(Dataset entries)
· · · · · · ·

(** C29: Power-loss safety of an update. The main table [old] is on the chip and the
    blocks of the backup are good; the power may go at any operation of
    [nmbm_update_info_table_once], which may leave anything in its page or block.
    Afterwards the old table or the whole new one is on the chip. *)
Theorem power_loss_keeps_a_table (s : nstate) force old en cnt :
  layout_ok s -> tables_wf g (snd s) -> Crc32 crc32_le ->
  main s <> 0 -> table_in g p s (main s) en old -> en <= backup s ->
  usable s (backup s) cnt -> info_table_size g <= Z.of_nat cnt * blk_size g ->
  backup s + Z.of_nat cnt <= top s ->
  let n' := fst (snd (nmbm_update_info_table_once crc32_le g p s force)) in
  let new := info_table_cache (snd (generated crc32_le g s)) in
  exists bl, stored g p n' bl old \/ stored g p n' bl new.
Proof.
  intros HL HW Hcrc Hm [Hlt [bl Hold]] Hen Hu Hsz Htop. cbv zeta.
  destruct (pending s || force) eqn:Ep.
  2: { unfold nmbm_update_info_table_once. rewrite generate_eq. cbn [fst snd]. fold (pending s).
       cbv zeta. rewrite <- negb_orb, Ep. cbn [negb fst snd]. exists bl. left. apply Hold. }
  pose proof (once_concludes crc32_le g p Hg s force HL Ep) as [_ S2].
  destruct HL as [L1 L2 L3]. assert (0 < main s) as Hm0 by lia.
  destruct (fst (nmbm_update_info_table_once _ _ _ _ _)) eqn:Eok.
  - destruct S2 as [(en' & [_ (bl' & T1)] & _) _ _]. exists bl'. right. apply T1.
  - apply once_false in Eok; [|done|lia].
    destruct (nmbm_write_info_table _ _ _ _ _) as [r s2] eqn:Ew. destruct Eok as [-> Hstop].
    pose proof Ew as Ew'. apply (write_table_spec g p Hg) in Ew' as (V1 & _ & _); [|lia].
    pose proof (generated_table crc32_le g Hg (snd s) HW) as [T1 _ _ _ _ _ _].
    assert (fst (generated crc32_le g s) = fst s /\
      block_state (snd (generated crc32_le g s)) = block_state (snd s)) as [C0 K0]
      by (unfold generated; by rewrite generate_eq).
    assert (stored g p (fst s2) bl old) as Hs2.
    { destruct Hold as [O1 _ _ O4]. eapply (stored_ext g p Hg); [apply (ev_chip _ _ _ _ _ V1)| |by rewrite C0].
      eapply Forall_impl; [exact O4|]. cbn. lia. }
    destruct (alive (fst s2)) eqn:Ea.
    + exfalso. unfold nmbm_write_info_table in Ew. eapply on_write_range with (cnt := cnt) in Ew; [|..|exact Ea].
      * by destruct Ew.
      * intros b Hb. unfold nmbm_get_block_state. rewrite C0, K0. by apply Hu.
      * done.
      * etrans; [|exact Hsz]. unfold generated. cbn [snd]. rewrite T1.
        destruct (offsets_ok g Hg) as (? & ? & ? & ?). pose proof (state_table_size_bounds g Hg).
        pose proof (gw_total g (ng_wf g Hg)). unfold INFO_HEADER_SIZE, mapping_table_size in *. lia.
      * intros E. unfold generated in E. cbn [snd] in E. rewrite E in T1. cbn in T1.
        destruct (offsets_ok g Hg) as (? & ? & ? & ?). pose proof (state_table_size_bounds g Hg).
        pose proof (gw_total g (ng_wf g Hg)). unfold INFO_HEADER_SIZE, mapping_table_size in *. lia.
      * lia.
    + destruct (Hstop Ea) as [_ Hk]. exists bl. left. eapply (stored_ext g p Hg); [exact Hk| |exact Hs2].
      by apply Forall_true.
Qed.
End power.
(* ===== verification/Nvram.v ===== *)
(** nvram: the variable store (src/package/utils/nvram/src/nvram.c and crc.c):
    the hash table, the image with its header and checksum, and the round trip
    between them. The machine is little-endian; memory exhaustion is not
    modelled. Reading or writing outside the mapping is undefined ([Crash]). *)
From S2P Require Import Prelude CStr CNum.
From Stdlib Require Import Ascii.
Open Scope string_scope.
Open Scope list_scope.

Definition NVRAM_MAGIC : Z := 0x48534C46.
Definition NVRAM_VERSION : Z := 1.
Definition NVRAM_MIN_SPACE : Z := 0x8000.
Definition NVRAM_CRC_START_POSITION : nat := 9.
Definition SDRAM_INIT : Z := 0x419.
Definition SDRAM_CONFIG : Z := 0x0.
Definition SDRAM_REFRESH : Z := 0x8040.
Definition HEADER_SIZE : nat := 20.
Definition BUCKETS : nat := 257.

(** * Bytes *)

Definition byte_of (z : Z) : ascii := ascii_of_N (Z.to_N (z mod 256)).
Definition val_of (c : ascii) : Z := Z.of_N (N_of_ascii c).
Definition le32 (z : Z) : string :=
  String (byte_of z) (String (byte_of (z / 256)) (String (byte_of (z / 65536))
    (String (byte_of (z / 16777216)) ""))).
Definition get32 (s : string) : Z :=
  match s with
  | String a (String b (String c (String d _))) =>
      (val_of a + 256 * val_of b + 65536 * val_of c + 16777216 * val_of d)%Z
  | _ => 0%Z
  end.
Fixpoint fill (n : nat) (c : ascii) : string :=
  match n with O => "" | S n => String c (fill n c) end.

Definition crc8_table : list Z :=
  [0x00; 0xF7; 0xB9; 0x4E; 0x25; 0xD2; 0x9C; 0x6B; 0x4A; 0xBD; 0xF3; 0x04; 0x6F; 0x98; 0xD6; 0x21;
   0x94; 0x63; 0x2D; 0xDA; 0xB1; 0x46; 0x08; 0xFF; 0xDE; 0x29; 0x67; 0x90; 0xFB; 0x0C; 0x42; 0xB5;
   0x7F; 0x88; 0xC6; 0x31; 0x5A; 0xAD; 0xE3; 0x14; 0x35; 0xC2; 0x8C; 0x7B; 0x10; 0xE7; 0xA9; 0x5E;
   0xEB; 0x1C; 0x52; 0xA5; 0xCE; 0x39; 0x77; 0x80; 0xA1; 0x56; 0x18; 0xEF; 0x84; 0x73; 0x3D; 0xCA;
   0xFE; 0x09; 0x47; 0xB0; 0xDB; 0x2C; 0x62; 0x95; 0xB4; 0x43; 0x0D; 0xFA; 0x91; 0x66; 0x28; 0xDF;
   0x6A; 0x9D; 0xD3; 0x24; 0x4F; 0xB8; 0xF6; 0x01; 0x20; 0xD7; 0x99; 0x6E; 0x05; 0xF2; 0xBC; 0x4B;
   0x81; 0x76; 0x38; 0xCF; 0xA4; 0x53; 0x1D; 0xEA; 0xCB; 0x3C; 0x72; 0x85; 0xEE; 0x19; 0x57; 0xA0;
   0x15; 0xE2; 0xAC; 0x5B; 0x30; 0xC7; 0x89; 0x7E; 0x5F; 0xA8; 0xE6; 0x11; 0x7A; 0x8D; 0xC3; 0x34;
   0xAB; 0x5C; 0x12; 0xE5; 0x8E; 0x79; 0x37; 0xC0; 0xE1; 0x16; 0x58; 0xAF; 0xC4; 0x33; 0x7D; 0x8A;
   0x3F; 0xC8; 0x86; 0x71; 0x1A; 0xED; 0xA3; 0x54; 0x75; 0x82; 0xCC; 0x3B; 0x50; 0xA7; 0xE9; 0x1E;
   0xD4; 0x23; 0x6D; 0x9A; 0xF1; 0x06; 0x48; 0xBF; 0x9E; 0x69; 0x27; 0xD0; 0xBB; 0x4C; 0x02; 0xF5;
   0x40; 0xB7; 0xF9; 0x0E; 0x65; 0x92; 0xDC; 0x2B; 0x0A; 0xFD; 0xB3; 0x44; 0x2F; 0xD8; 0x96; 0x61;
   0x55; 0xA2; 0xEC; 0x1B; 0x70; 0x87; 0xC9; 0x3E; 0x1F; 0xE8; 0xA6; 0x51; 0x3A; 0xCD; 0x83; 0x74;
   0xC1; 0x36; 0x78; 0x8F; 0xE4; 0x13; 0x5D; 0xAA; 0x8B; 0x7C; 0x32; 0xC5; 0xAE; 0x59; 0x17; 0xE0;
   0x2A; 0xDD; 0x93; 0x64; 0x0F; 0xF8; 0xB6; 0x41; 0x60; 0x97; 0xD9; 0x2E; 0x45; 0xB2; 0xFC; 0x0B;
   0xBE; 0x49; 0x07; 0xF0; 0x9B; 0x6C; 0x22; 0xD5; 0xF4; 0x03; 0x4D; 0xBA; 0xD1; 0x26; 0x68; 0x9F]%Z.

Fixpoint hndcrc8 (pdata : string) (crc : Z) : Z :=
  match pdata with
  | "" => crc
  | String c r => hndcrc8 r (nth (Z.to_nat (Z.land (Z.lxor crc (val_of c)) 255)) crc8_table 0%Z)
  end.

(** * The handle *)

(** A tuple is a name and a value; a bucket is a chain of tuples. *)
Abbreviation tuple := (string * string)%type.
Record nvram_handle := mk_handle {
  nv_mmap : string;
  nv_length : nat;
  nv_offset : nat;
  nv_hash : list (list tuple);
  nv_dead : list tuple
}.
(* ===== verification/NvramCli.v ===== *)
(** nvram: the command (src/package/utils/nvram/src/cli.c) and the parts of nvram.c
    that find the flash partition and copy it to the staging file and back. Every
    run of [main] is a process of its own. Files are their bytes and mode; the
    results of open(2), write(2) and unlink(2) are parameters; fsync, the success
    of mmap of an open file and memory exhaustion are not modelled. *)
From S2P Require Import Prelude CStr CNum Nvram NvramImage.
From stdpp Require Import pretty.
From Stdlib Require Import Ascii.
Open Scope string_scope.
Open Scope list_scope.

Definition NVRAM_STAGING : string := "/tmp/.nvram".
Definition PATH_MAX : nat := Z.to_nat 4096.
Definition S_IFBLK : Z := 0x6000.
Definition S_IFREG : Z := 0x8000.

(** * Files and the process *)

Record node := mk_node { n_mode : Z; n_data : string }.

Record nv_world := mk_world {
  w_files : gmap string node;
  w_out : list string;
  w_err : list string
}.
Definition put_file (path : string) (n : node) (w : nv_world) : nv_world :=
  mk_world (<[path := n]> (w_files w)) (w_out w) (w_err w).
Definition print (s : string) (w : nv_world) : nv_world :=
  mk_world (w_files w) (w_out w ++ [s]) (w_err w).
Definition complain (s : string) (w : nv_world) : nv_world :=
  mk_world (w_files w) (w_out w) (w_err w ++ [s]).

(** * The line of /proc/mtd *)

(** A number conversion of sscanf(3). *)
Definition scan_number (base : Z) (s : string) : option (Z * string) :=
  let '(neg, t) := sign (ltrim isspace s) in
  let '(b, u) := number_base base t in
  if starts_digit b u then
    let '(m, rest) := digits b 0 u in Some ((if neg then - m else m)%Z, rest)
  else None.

· · · · · · ·

YOUR TASK => Lines to set down from above: the line with "(** nvram: the command", the line with "results of open(2), write(2)", and every line between, each exactly as written.

TASK SOLUTION =>
(** nvram: the command (src/package/utils/nvram/src/cli.c) and the parts of nvram.c
    that find the flash partition and copy it to the staging file and back. Every
    run of [main] is a process of its own. Files are their bytes and mode; the
    results of open(2), write(2) and unlink(2) are parameters; fsync, the success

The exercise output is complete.